In the 60s we thought we’d severed so many Gordian knots – how naive !
Thatcher retied them and so we go on and on in a never-ending charade.
Streaming. Photo: Ray Pride.
Producer Ted Hope on the predictable economic catastrophe of the megacorporate race to streaming and saunters through the rubble:
One of the great comforts in this world is that the best and the brightest, the most powerful and best capitalized, make dumb ass decisions time and time again…
If there has been a consistent end-of-year cheer, it’s that it was generally stupid to pivot to a streaming-first strategy. And frankly they started that cheer early in 2022. Yay! Time to flip-flop again! Not only was money left on the table, but it ate up more than it could spit out. Forget that DirectToStreaming (D2S) wasn’t a way to build long term value or give a title any distinction. It was a costly lesson and everyone is paying the price…
I was surprised that the major streamers never moved into curation in any significant way. It is said that curation is an audience retention tactic and not one of the prime streaming goal: audience acquisition. Do you remember the formulas? I thought someone was going to better algebratize them for me!
And from an earlier dispatch of Hope:
Our entire film ecosystem was structured around content scarcity until the Global Streamers pushed everything towards “Peak Content.” The scarcity model required us to maximize individual title revenue’s by creating specific hierarchies and cadences for releasing a title across different media platforms and territories. Success was generally evaluated by the profit or loss a film generated.
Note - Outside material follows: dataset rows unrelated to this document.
(** A claim is found under its index as a bigint. *)
Lemma claims_at key r g next x :
  stored self key r g → inv_at next g → typed x →
  Rows.claims r !! (octets (Rec.SenderHandle x), i64 (Rec.StreamIndex x)) = memoryGroup.claims g !! claimKeyOf x ∧
  ∀ c, memoryGroup.claims g !! claimKeyOf x = Some c → u64 (claimRow.recordId c) = claimRow.recordId c.
Proof.
  intros Hs Hi Ht. split.
  - rewrite (stored_claims _ _ _ _ Hs). unfold claimKeyOf. destruct Ht as [_ Hidx _ _ _ _ _].
    destruct (decide (Rec.StreamIndex x < two63)); [by rewrite i64_small by (unfold two63 in *; lia)|].
    assert (∀ j, ¬ 0 <= j < two63 → memoryGroup.claims g !! (octets (Rec.SenderHandle x), j) = None) as Hnone.
    { intros j Hj. destruct (_ !! _) as [c|] eqn:Hc; [|done]. exfalso. apply Hj. by eapply (stored_claim self _ _ _ _ Hs Hi) in Hc as [? _]. }
    rewrite !Hnone; [done|lia|]. pose proof (i64_large (Rec.StreamIndex x) ltac:(lia)). lia.
  - intros c Hc. apply u64_small. eapply (stored_claim self _ _ _ _ Hs Hi) in Hc as [_ ?].
    unfold two63, two64 in *. lia.
Qed.

Lemma probe_stored key r og batch :
  holds self key r og → batch_typed batch →
  foldl probed batch (claimsAsked 1
    ((λ current, (Rec.SenderHandle (pending.record current), i64 (Rec.StreamIndex (pending.record current)))) <$> batch)
    (Rows.claims r)) = MemoryStore.probe og batch.
Proof.
  intros Hh Ht. unfold batch_typed in Ht. rewrite Forall_forall in Ht.
  destruct og as [g|]; cbn [MemoryStore.probe].
  - apply (probe_rows _ batch [] g). intros p Hp. cbv zeta.
    destruct Hh as [Hs Hi]. apply (claims_at _ _ _ _ _ Hs Hi (Ht p Hp)).
  - cbn in Hh. subst. cbn [Rows.claims Rows.empty]. generalize 1. clear Ht. intros n.
    assert (∀ (asked : list (slice * Z)) n, claimsAsked n asked ∅ = []) as ->; [|done].
    induction asked as [|[h j] asked IH]; intros k; [done|]. cbn. by rewrite lookup_empty.
Qed.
We are no longer a culture or industry of scarcity. We are now a culture and industry of abundance. We changed because the dominant powers had different business goals and their tactics for trying to reach those goals changed everything. The business goal of Global Streaming is not the profit a single title generates. The business goal of Global Streaming is audience acquisition.
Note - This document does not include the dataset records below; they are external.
(* ===== verification/PgxTransact.v ===== *)
(** * [Submit] over PostgreSQL

    The probe reads the claims at one moment and the transaction works at a later one: between the
    two of the in-memory store's phases lies whatever other sessions did.  A batch the probe settles
    is answered outside any transaction, from the tables of two later moments. *)

From S2P Require Import Prelude Sha256 StoreTypes Retention MemoryStore GroupLog GroupInv Submission Prog Sql OneKey PgxRecord PgxGroups PgxStore PgxStored PgxReads PgxFetch PgxWrites PgxGates PgxAnswers PgxCommit PgxSubmit.
#[local] Open Scope sql_scope.

(** The second phase on a batch the probe left something of. *)
Definition locked (limits : Limits.t) (now : time) (og : option memoryGroup.t) (keys : option EpochKeyDelivery.t)
    (batch : list pending.t) : option memoryGroup.t * list SubmitResult.t :=
  match og with
  | None => (None, refuseUnavailable batch)
  | Some g =>
      if memoryGroup.closed g then (Some g, refuseUnavailable batch)
      else let '(g', results) := underLockOf limits now g keys batch in (Some g', results)
  end.

Lemma submit_finish_locked limits now og request batch :
  list_find (λ p, pending.probe p = probeDiffers) batch = None → unsettled (settle <$> batch) ≠ [] →
  submit_finish limits now og request batch = locked limits now og (SubmitRequest.EpochKeys request) (settle <$> batch).
Proof.
  intros Hd Hu. unfold submit_finish, locked, underLockOf. rewrite Hd, decide_False by done.
  destruct og as [g|]; [|done]. destruct (memoryGroup.closed g); [done|].
  change (λ current, pending.set_result (SubmitResult.set_CurrentEpoch (GroupState.CurrentEpoch (state g)) (pending.result current)) current)
    with (told (memoryGroup.currentEpoch g)).
  destruct (MemoryStore.gates _ _ _ _ _ _ _) as [ [i refusal]|]; [done|]. by destruct (MemoryStore.commit _ _ _ _ _ _).
Qed.

(** Answers whose winning commits are read back out of their columns. *)
Definition reissuedResults (og : option memoryGroup.t) (results : list SubmitResult.t) : list SubmitResult.t :=
  match og with Some g => reissuedResult g <$> results | None => results end.

(** ** Outside a transaction *)

(** The winning commit of an epoch, read back. *)
Definition winnerAt (og : option memoryGroup.t) (e : Z) : option Rec.t :=
  g ← og; reissuedWinner g <$> (commitRow.record <$> memoryGroup.commits g !! e).

(** [fillOne], the epoch and the winner read at two moments. *)
Definition fillApart (epoch : Z) (og2 : option memoryGroup.t) (p : pending.t) : pending.t :=
  let result := pending.result p in
  let result := if SubmitResult.CurrentEpoch result =? 0
                then SubmitResult.set_CurrentEpoch epoch result else result in
  pending.set_result
    (if negb (Rec.IsCommit (pending.record p)) || accepted (SubmitResult.reason result) then result
     else SubmitResult.set_WinningCommit (winnerAt og2 (Rec.Epoch (pending.record p))) result) p.

Definition answeredApart (og1 og2 : option memoryGroup.t) (batch : list pending.t) : list SubmitResult.t :=
  match og1 with
  | Some g1 => if memoryGroup.closed g1 then resultsOf batch else resultsOf (fillApart (memoryGroup.currentEpoch g1) og2 <$> batch)
  | None => resultsOf batch
  end.

(** At one moment it is the in-memory store's answer. *)
Lemma answeredApart_same og batch :
  unfilled batch → answeredApart og og batch = reissuedResults og (resultsOf (fillCurrentEpoch og batch)).
Proof.
  intros Hu. destruct og as [g|]; [|done]. cbn [answeredApart reissuedResults fillCurrentEpoch].
  destruct (memoryGroup.closed g); [by rewrite resultsOf_unfilled|]. rewrite <- resultsOf_fillStored. f_equal.
  apply list_fmap_ext. intros i p Hp. eapply Forall_lookup in Hu; [|exact Hp].
  unfold fillStored, fillOne, fillApart, winnerAt. cbn [mbind option_bind].
  set (result := if SubmitResult.CurrentEpoch _ =? 0 then _ else _).
  assert (SubmitResult.WinningCommit result = None) as Hw by (unfold result; by case_match). clearbody result.
  cbn [pending.result pending.set_result]. f_equal.
  destruct (_ || _); [by rewrite reissuedResult_none|]. destruct (memoryGroup.commits g !! _) as [c|]; cbn.
  - by rewrite cloneRecord_id.
  - rewrite reissuedResult_none by done. destruct result. cbn in *. by subst.
Qed.

Section Transact.
Context `{V : Vault} `{VL : !VaultLaws} `{T : Timestamps} `{TL : !TimestampLaws}.
Context (self : PgxStore.t AEAD) (id : slice).
Context (now : time) (nonces : option (list Z) * option (list Z)).
Context (Hl : limits_ok (PgxStore.limits self)) (Hn : clock_ok now) (Hn1 : nonce_ok nonces.1) (Hn2 : nonce_ok nonces.2).
Abbreviation session := (Session.t Groups.t (list Z)).
Abbreviation kept := (truncate_micro now).
Abbreviation limits := (PgxStore.limits self).
Abbreviation sane := (sane self).
Abbreviation represents := (represents self).
Abbreviation store := (store self).

(** ** The transaction *)

(** What the transaction makes of the rows and answers, on whatever group the rows hold. *)
Definition lockedOn (keys : option EpochKeyDelivery.t) (batch : list pending.t)
    (before : Rows.t) (b : bool) (x : list SubmitResult.t) (after : Rows.t) : Prop :=
  ∀ og, holds self (octets id) before og →
    let '(og', results) := locked limits kept og keys batch in
    x = reissuedResults og results ∧ if b then holds self (octets id) after og' else og' = og.

Lemma refuseUnavailable_unfilled og batch :
  unfilled batch → reissuedResults og (refuseUnavailable batch) = refuseUnavailable batch.
Proof.
  intros Hu. destruct og as [g|]; [|done]. apply resultsOf_unfilled, Forall_fmap. eapply Forall_impl; [exact Hu|].
  intros p Hp. cbn. by case_decide.
Qed.

Lemma transact_settles keys batch s :
  lockable batch → fresh sane false s →
  spec sane (transact self nonces id keys now batch)
    (λ out l (_ : session), settles sane (octets id) (lockedOn keys batch) out l) s.
Proof.
  intros Hlb Hf. unfold transact. eapply spec_transaction; [done|done|done|].
  intros t [m Hm]. pose proof (represents_holds self t m (octets id) Hm) as Hh.
  cbn [stmt_rows stmt_held groupsKeyed onRows locksRow at_ groupsDatabase scan]. set (r := Groups.at_ (octets id) t) in *. clearbody r.
  destruct (holds_open self _ _ _ Hh) as [ (row & g0 & Hopen & Hrow & _)|[Hopen _] ]; rewrite Hopen; cbv beta iota.
  - rewrite bool_decide_eq_true_2 by eauto. eapply post_mono; [|apply (post_forall (octets id) _ (holds self (octets id) r)
      (λ og b x after, let '(og', results) := locked limits kept og keys batch in
        x = reissuedResults og results ∧ if b then holds self (octets id) after og' else og' = og))].
    + intros b x after HQ og. apply HQ.
    + by exists (m !! octets id).
    + intros og Hog. destruct (holds_open self _ _ _ Hog) as [ (row' & g & Hopen' & _ & -> & Hc & Hg & Hs & Hi)|[Hopen' _] ]; [|congruence].
      rewrite Hopen in Hopen'. injection Hopen' as <-. cbn [locked]. rewrite Hc.
      eapply post_mono; [|by eapply (post_underLock self id now nonces Hl Hn Hn1 Hn2 r g keys batch row)].
      intros b x after. destruct (underLockOf _ _ _ _ _) as [g' results]. intros [-> Hb]. split; [done|]. destruct b; [done|by subst].
  - rewrite bool_decide_eq_false_2 by by intros [? ?]. exists (Ok (refuseUnavailable batch)). split; [done|]. intros og Hog.
    assert (locked limits kept og keys batch = (og, refuseUnavailable batch)) as ->.
    { destruct (holds_open self _ _ _ Hog) as [ (? & ? & Hopen' & _)|[_ Hc] ]; [congruence|].
      destruct og as [g|]; [|done]. cbn. by rewrite (Hc g). }
    split; [|done]. symmetry. apply refuseUnavailable_unfilled, lb_unfilled, Hlb.
Qed.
At teh Grauniad, Phil Hebblethwaite on musical choices in Tár.
Babylon and on:
NPR sees anime “everywhere.” “Anime's fans are largely online, and the pandemic—when people were suddenly able to focus on at-home or online interests—[fueled] growth.”
It's a young demographic consuming the majority of popular anime, and that's a good thing, said Anime NYC director Peter Tatara, since those early impressions are formative. Teens "see themselves reflected through these heroes in a way they might not see themselves reflected in a billionaire who builds a suit of armor," Tatara told the network.